▶ [What the task requires]
Return, word for word, only the lines of the data below that lie between the line with "run_current_payload_id : option text;" and the line with "ex_result_json : option bytes;", those two lines included.

▶ [Given data]
(* ===== verification/AutomationStore.v ===== *)
(** * The scheduling-automation tables of the store

    Rows and tables of [db.py] behind the calendar automation: the runs, their
    append-only event log, extraction and proposal payloads, calendar writes, and
    the columns of the message, follow and removal tables that decide whether a
    run's source is available.  A table with a primary key that every statement
    addresses is a [gmap]; a table scanned in insertion order is a list.

    The writes of this file check the constraints the schema declares
    ([_AUTOMATION_TABLES_SQL]): a row that violates a CHECK, a PRIMARY KEY or a
    UNIQUE constraint raises [IntegrityError]. *)

From S2P Require Export Text Sha256 IsoTimeFacts.
From stdpp Require Import options.

Local Open Scope Z_scope.

(** ** Enumerations *)

Inductive run_state :=
| RDetected | RExtracting | RAmbiguous | RManualReview | RProposing
| RAwaitingConfirmation | RDeclined | RWriteAuthorized | RWriting
| RCompleted | RFailed | RUnresolved | RSourceUnavailable | RReconciling.

Inductive write_status :=
| WAuthorized | WWriting | WUnresolved | WReconciling | WCompleted | WFailed | WCancelled.

Inductive extraction_status := XReserved | XAccepted | XRejected.
Inductive proposal_status := PAccepted | PNoSuggestions.
Inductive event_decision := DConfirmed | DDeclined.

(** Why a source went away: [cause] of [_cancel_automation_source]. *)
Inductive source_cause := CauseSourceUnavailable | CauseThreadUnfollowed.

Global Instance run_state_eq_dec : EqDecision run_state.
Proof. solve_decision. Defined.
Global Instance write_status_eq_dec : EqDecision write_status.
Proof. solve_decision. Defined.
Global Instance extraction_status_eq_dec : EqDecision extraction_status.
Proof. solve_decision. Defined.
Global Instance proposal_status_eq_dec : EqDecision proposal_status.
Proof. solve_decision. Defined.
Global Instance event_decision_eq_dec : EqDecision event_decision.
Proof. solve_decision. Defined.
Global Instance source_cause_eq_dec : EqDecision source_cause.
Proof. solve_decision. Defined.

Definition cause_text (c : source_cause) : text :=
  match c with
  | CauseSourceUnavailable => str "source_unavailable"
  | CauseThreadUnfollowed => str "thread_unfollowed"
  end.

(** [automation_source_loss_requires_review] *)
Definition automation_source_loss_requires_review (cause : text) : bool :=
  negb (bool_decide (cause = str "thread_unfollowed")).

Definition SCHEDULING_AUTOMATION_ID : text := str "email.schedule_event".
Definition SCHEDULING_AUTOMATION_VERSION : Z := 1.
Definition SCHEDULING_EXTRACTION_SCHEMA_VERSION : Z := 1.
Definition AUTOMATION_RETRY_DELAYS_SECONDS : list Z := [60; 300; 900; 3600].
Definition MAX_AUTOMATION_PROPOSAL_ATTENDEES : nat := 64.

(** ** Rows *)

(** The columns of [automation_runs] no statement of the automation updates. *)
Record RunKey := {
  rk_run_id : text;
  rk_provider : text;
  rk_account_id : text;
  rk_calendar_principal_key : text;
  rk_source_message_key : text;
  rk_automation_id : text;
  rk_automation_version : Z;
  rk_extraction_schema_version : Z;
  rk_expires_at : text;
  rk_created_at : text }.

(** The pinned extraction context. *)
Record RunContext := {
  rc_source_content_sha256 : option text;
  rc_extraction_context_at : option text;
  rc_extraction_timezone : option text;
  rc_extraction_body_char_limit : option Z }.

Record AutomationRun := {
  run_key : RunKey;
  run_st : run_state;
  run_version : Z;
  run_failure_code : option text;
  run_context : RunContext;
  run_current_payload_id : option text;
  run_current_payload_sha256 : option text;
  run_review_notified_at : option text;
  run_updated_at : text }.

Record AutomationEvent := {
  ev_event_id : text;
  ev_run_id : text;
  ev_sequence_no : Z;
  ev_previous_state : option run_state;
  ev_next_state : run_state;
  ev_state_version : Z;
  ev_automation_id : text;
  ev_automation_version : Z;
  ev_extraction_schema_version : Z;
  ev_calendar_principal_key : text;
  ev_transition_kind : run_state;
  ev_failure_code : option text;
  ev_payload_id : option text;
  ev_payload_sha256 : option text;
  ev_decision : option event_decision;
  ev_transaction_id : option text;
  ev_graph_event_id : option text;
  ev_created_at : text }.

Record AutomationExtractionPayload := {
  ex_payload_id : text;
  ex_run_id : text;
  ex_attempt_no : Z;
  ex_request_id : text;
  ex_status : extraction_status;
  ex_source_content_sha256 : text;
  ex_context_at : text;
  ex_timezone : text;
  ex_body_char_limit : Z;
  ex_organizer_address : option text;
  ex_failure_count : Z;
  ex_next_retry_at : option text;
  ex_last_error_code : option text;
  ex_result_sha256 : option text;
  ex_result_json : option bytes;
  ex_violations_json : option bytes;
  ex_created_at : text;
  ex_completed_at : option text }.

Record AutomationProposalPayload := {
  pr_payload_id : text;
  pr_run_id : text;
  pr_proposal_version : Z;
  pr_status : proposal_status;
  pr_request_sha256 : text;
  pr_proposal_sha256 : text;
  pr_subject : text;
  pr_attendees_json : bytes;
  pr_start : option text;
  pr_end : option text;
  pr_timezone : option text;
  pr_suggestion_reason : option text;
  pr_empty_reason : option text;
  pr_observed_at : text;
  pr_expires_at : option text;
  pr_created_at : text }.

Record AutomationCalendarWrite := {
  wr_run_id : text;
  wr_transaction_id : text;
  wr_proposal_version : Z;
  wr_proposal_sha256 : text;
  wr_calendar_principal_key : text;
  wr_calendar_id : text;
  wr_start : text;
  wr_end : text;
  wr_timezone : text;
  wr_status : write_status;
  wr_graph_event_id : option text;
  wr_failure_code : option text;
  wr_confirmed_at : text;
  wr_submitted_at : option text;
  wr_completed_at : option text;
  wr_updated_at : text }.

(** The columns of [messages] the automation joins on. *)
Record MessageRow := {
  ms_message_id : text;
  ms_provider : text;
  ms_account_id : text;
  ms_mailbox_identity_key : option text;
  ms_provider_message_id : text;
  ms_logical_of : option text;
  ms_thread_key : option text;
  ms_received_at : option text;
  ms_discovered_at : option text }.

Record ThreadFollowRow := {
  tf_provider : text;
  tf_account_id : text;
  tf_mailbox_identity_key : text;
  tf_thread_key : text;
  tf_followed : bool }.

Record MailAccountRow := {
  ma_provider : text;
  ma_account_id : text;
  ma_legacy_identity_key : option text;
  ma_continuity_proven : bool }.

(** One member of [source_identities_json]. *)
Record SourceIdentity := {
  si_provider : text;
  si_account_id : text;
  si_mailbox_identity_key : option text;
  si_provider_message_id : text }.

Inductive removal_kind := KDelete | KClear | KUnfollow.

Global Instance removal_kind_eq_dec : EqDecision removal_kind.
Proof. solve_decision. Defined.

Record RemovalIntentRow := {
  ri_intent_id : text;
  ri_kind : removal_kind;
  ri_mailbox_identity_key : option text;
  ri_pending : bool }.

Record RemovalTargetRow := {
  rt_intent_id : text;
  rt_message_id : text;
  rt_provider : text;
  rt_account_id : text;
  rt_stored_identity_key : option text;
  rt_provider_message_id : text;
  rt_source_identities : list SourceIdentity;
  rt_pending : bool }.

(** Tables owned by the message, follow and removal components: the automation
    only reads them. *)
Record SourceTables := {
  st_messages : list MessageRow;
  st_thread_follow : list ThreadFollowRow;
  st_mail_accounts : list MailAccountRow;
  (** [has_schema]: the removal tables exist. *)
  st_has_removal_schema : bool;
  st_intents : list RemovalIntentRow;
  st_targets : list RemovalTargetRow }.

(** The store as the automation sees it. *)
Record Db := {
  db_runs : gmap text AutomationRun;
  db_identities : gmap text text;
  db_events : list AutomationEvent;
  db_extractions : list AutomationExtractionPayload;
  db_proposals : list AutomationProposalPayload;
  db_writes : gmap text AutomationCalendarWrite;
  db_sources : SourceTables }.

Definition set_runs (db : Db) x := {| db_runs := x; db_identities := db.(db_identities);
  db_events := db.(db_events); db_extractions := db.(db_extractions);
  db_proposals := db.(db_proposals); db_writes := db.(db_writes);
  db_sources := db.(db_sources) |}.
Definition set_identities (db : Db) x := {| db_runs := db.(db_runs); db_identities := x;
  db_events := db.(db_events); db_extractions := db.(db_extractions);
  db_proposals := db.(db_proposals); db_writes := db.(db_writes);
  db_sources := db.(db_sources) |}.
Definition set_events (db : Db) x := {| db_runs := db.(db_runs);
  db_identities := db.(db_identities); db_events := x;
  db_extractions := db.(db_extractions); db_proposals := db.(db_proposals);
  db_writes := db.(db_writes); db_sources := db.(db_sources) |}.
Definition set_extractions (db : Db) x := {| db_runs := db.(db_runs);
  db_identities := db.(db_identities); db_events := db.(db_events);
  db_extractions := x; db_proposals := db.(db_proposals);
  db_writes := db.(db_writes); db_sources := db.(db_sources) |}.
Definition set_proposals (db : Db) x := {| db_runs := db.(db_runs);
  db_identities := db.(db_identities); db_events := db.(db_events);
  db_extractions := db.(db_extractions); db_proposals := x;
  db_writes := db.(db_writes); db_sources := db.(db_sources) |}.
Definition set_writes (db : Db) x := {| db_runs := db.(db_runs);
  db_identities := db.(db_identities); db_events := db.(db_events);
  db_extractions := db.(db_extractions); db_proposals := db.(db_proposals);
  db_writes := x; db_sources := db.(db_sources) |}.
Definition set_sources (db : Db) x := {| db_runs := db.(db_runs);
  db_identities := db.(db_identities); db_events := db.(db_events);
  db_extractions := db.(db_extractions); db_proposals := db.(db_proposals);
  db_writes := db.(db_writes); db_sources := x |}.

(** ** Column checks *)

Definition opt_all {A} (f : A → bool) (o : option A) : bool :=
  match o with Some a => f a | None => true end.

(** [length(x) = n], in characters. *)
Definition len_is (n : nat) (t : text) : bool := bool_decide (length t = n).

(** [length(CAST(x AS BLOB)) <= n], in UTF-8 bytes. *)
Definition blob_at_most (n : nat) (t : text) : bool := within_utf8_bytes t n.

Definition blob_between (lo hi : nat) (t : text) : bool :=
  match utf8_size t with Some k => bool_decide (lo <= k <= hi)%nat | None => false end.

Definition bytes_between (lo hi : Z) (b : bytes) : bool :=
  (lo <=? Z.of_nat (length b)) && (Z.of_nat (length b) <=? hi).

(** CHECK clauses of [automation_runs]. *)
Definition run_row_ok (r : AutomationRun) : bool :=
  let k := r.(run_key) in
  len_is 36 k.(rk_run_id) && truthy k.(rk_provider) && truthy k.(rk_account_id) &&
  len_is 64 k.(rk_calendar_principal_key) && len_is 64 k.(rk_source_message_key) &&
  truthy k.(rk_automation_id) && (0 <? k.(rk_automation_version)) &&
  (0 <? k.(rk_extraction_schema_version)) && (1 <=? r.(run_version)) &&
  opt_all (len_is 64) r.(run_context).(rc_source_content_sha256) &&
  opt_all (Z.ltb 0) r.(run_context).(rc_extraction_body_char_limit) &&
  opt_all (len_is 36) r.(run_current_payload_id) &&
  opt_all (len_is 64) r.(run_current_payload_sha256) &&
  (negb (bool_decide (r.(run_st) = RDetected)) || is_none r.(run_failure_code)) &&
  (negb (bool_decide (r.(run_st) = RSourceUnavailable)) ||
   bool_decide (r.(run_failure_code) = Some (str "source_unavailable"))).

(** CHECK clauses of [automation_events]. *)
Definition event_row_ok (e : AutomationEvent) : bool :=
  len_is 36 e.(ev_event_id) && truthy e.(ev_run_id) && (0 <=? e.(ev_sequence_no)) &&
  (1 <=? e.(ev_state_version)) && truthy e.(ev_automation_id) &&
  (0 <? e.(ev_automation_version)) && (0 <? e.(ev_extraction_schema_version)) &&
  len_is 64 e.(ev_calendar_principal_key) &&
  opt_all (len_is 36) e.(ev_payload_id) && opt_all (len_is 64) e.(ev_payload_sha256) &&
  opt_all (len_is 36) e.(ev_transaction_id) &&
  opt_all (blob_between 1 512) e.(ev_graph_event_id) &&
  (if decide (e.(ev_next_state) = RDetected) then
     is_none e.(ev_previous_state) && (e.(ev_sequence_no) =? 0) &&
     (e.(ev_state_version) =? 1) && bool_decide (e.(ev_transition_kind) = RDetected) &&
     is_none e.(ev_failure_code)
   else
     is_some e.(ev_previous_state) && (1 <=? e.(ev_sequence_no)) &&
     (e.(ev_state_version) =? e.(ev_sequence_no) + 1)).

▶ [Solution to this problem]
  run_current_payload_id : option text;
  run_current_payload_sha256 : option text;
  run_review_notified_at : option text;
  run_updated_at : text }.

Record AutomationEvent := {
  ev_event_id : text;
  ev_run_id : text;
  ev_sequence_no : Z;
  ev_previous_state : option run_state;
  ev_next_state : run_state;
  ev_state_version : Z;
  ev_automation_id : text;
  ev_automation_version : Z;
  ev_extraction_schema_version : Z;
  ev_calendar_principal_key : text;
  ev_transition_kind : run_state;
  ev_failure_code : option text;
  ev_payload_id : option text;
  ev_payload_sha256 : option text;
  ev_decision : option event_decision;
  ev_transaction_id : option text;
  ev_graph_event_id : option text;
  ev_created_at : text }.

Record AutomationExtractionPayload := {
  ex_payload_id : text;
  ex_run_id : text;
  ex_attempt_no : Z;
  ex_request_id : text;
  ex_status : extraction_status;
  ex_source_content_sha256 : text;
  ex_context_at : text;
  ex_timezone : text;
  ex_body_char_limit : Z;
  ex_organizer_address : option text;
  ex_failure_count : Z;
  ex_next_retry_at : option text;
  ex_last_error_code : option text;
  ex_result_sha256 : option text;
  ex_result_json : option bytes;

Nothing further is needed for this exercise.